No one likes hearing loss. There’s nothing good about it — though there are ways to treat it and alleviate its repercussions.

Unfortunately, recent studies have discovered a troubling connection between hearing loss and the erosion of cognitive abilities.

These studies have found that the shrinkage of the brain that is a natural part of the aging process may be quickened in people with hearing loss — especially, untreated hearing loss.

The researchers of one 2014 study, cosponsored by the National Institute on Aging and Johns Hopkins Medicine, explained that the results: “adds to a growing list of health consequences associated with hearing loss, including increased risk of dementia, falls, hospitalizations, and diminished physical and mental health overall.”

This study was based on another ongoing study, the Baltimore Longitudinal Study of Aging, which has been tracking the health of thousands of people since 1958. It has included comparing MRI images of the brains of 126 people that were first taken 1994.

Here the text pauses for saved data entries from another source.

(** C5.  In a run of the page (the parent is connected, the catalog
    call resolves, the calls of the units settle in any way and order)
    the only Apex calls are the one catalog call and, if it returned a
    shared record, one call per fetcher of the catalog, each of which
    carries that very record: every child holds the record the catalog
    call returned, and no child fetches one. *)
Theorem shared_record_fetched_once recordId objectApiName id result
    (outcomes : list (nat * Page.Outcome)) :
  let s := Page.run
             ([Page.Start id; Page.CatalogResolved result]
              ++ map (λ uo, Page.settles uo.1 uo.2) outcomes)
             (Page.init recordId objectApiName) in
  Page.apex_calls (log (world s)) =
    ApexGetFetchers recordId objectApiName ::
    match Fetchers.sharedData result with
    | Some _ =>
        map (λ mdt, ApexInvokeFetcher (Fetchers.sharedData result) (Some mdt))
          (Fetchers.fetchers result)
    | None => []
    end ∧
  map ChildState.record (children s) =
    map (λ _, Fetchers.sharedData result) (Fetchers.fetchers result).
Proof.
  cbn zeta. unfold Page.run. rewrite !fold_left_app.
  set (s0 := fold_left Page.step _ (Page.init recordId objectApiName)).
  destruct (run_settles_frame outcomes s0) as [H1 H2]. cbn zeta in H1, H2.
  unfold Page.run in H1, H2. rewrite H1, H2.
  destruct (render_calls
    (Parent.getData_then result
       (Parent.connectedCallback id (world (Page.init recordId objectApiName)))))
    as (Hlog & Hrec & _ & _).
  cbn zeta in Hlog, Hrec.
  change s0 with
    (Page.render
       (Parent.getData_then result
          (Parent.connectedCallback id (world (Page.init recordId objectApiName))))).
  clear s0 H1 H2. rewrite Hlog, Hrec.
  split; [|done].
  rewrite apex_calls_app.
  cbn [Parent.getData_then Parent.connectedCallback Parent.getData
       Page.init world parent emit set_parent log ParentState.init
       ParentState.refreshHandlerID ParentState.recordId ParentState.objectApiName
       ParentState.record ParentState.listOfActiveMdt app].
  cbn [Page.apex_calls List.filter Page.is_catalog_call Page.is_unit_call orb app].
  f_equal. destruct (Fetchers.sharedData result); [|done].
  induction (Fetchers.fetchers result) as [|mdt mdts IH]; [done|].
  cbn. by f_equal.
Qed.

The new study on hearing loss and brain function was first published in Neuroimage and led by Frank Lin, M.D. and Ph.D, of Johns Hopkins Medicine. The results are sobering and clearly call for early intervention regarding hearing health.

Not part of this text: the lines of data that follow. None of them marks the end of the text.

(** Attribute reads go through the reference. *)
Definition deref (l : loc) : M DocumentChunk :=
  λ s, match heap s !! l with
       | Some c => (Return c, s)
       | None => (Dangling, s)
       end.

(** [chunk.source_file = v] *)
Definition set_source_file (l : loc) (v : option string) : M unit :=
  λ s, match heap s !! l with
       | Some c =>
           (Return (),
            mkState (<[l := mkChunk (chunk_id c) (document_date c)
                                    (section_type c) (content c) v]> (heap s))
                    (world s) (trace s))
       | None => (Dangling, s)
       end.

(** A fresh object. *)
Definition alloc (c : DocumentChunk) : M loc :=
  λ s, let l := fresh (dom (heap s)) in
       (Return l, mkState (<[l := c]> (heap s)) (world s) (trace s)).

(** A call to a collaborator: recorded, answered from the world. *)
Definition external {A} (c : Call) (f : World → (exn + A) * World) : M A :=
  λ s, let '(r, w) := f (world s) in
       let s' := mkState (heap s) w (trace s ++ [c]) in
       match r with
       | inl e => (Raise e, s')
       | inr a => (Return a, s')
       end.

(** *** [src/agent.py] *)

(** [PDFAgent.process_pdf]: the agent's output is a list of new chunk
    objects. *)
Definition process_pdf (pdf_content : list Byte.byte) (file_name : string)
  : M (list loc) :=
  let prompt :=
    [Text ("Process this PDF document: " +:+ file_name);
     BinaryContent pdf_content "application/pdf"] in
  output ← external (CallAgentRun prompt) (agent_run prompt);
  mapM alloc output.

“If you want to address hearing loss well, you want to do it sooner rather than later,” explains Lin. “If hearing loss is potentially contributing to these differences we’re seeing on MRI, you want to treat it before these brain structural changes take place.”

That means intervention at the earliest possible time, which is why it’s a good idea to begin having hearing tests done as part of routine physicals starting long before “old age.” One working theory is that diminished aural input to the brain over the long-term results in the brain underperforming due to, for lack of a better analogy, not getting enough exercise.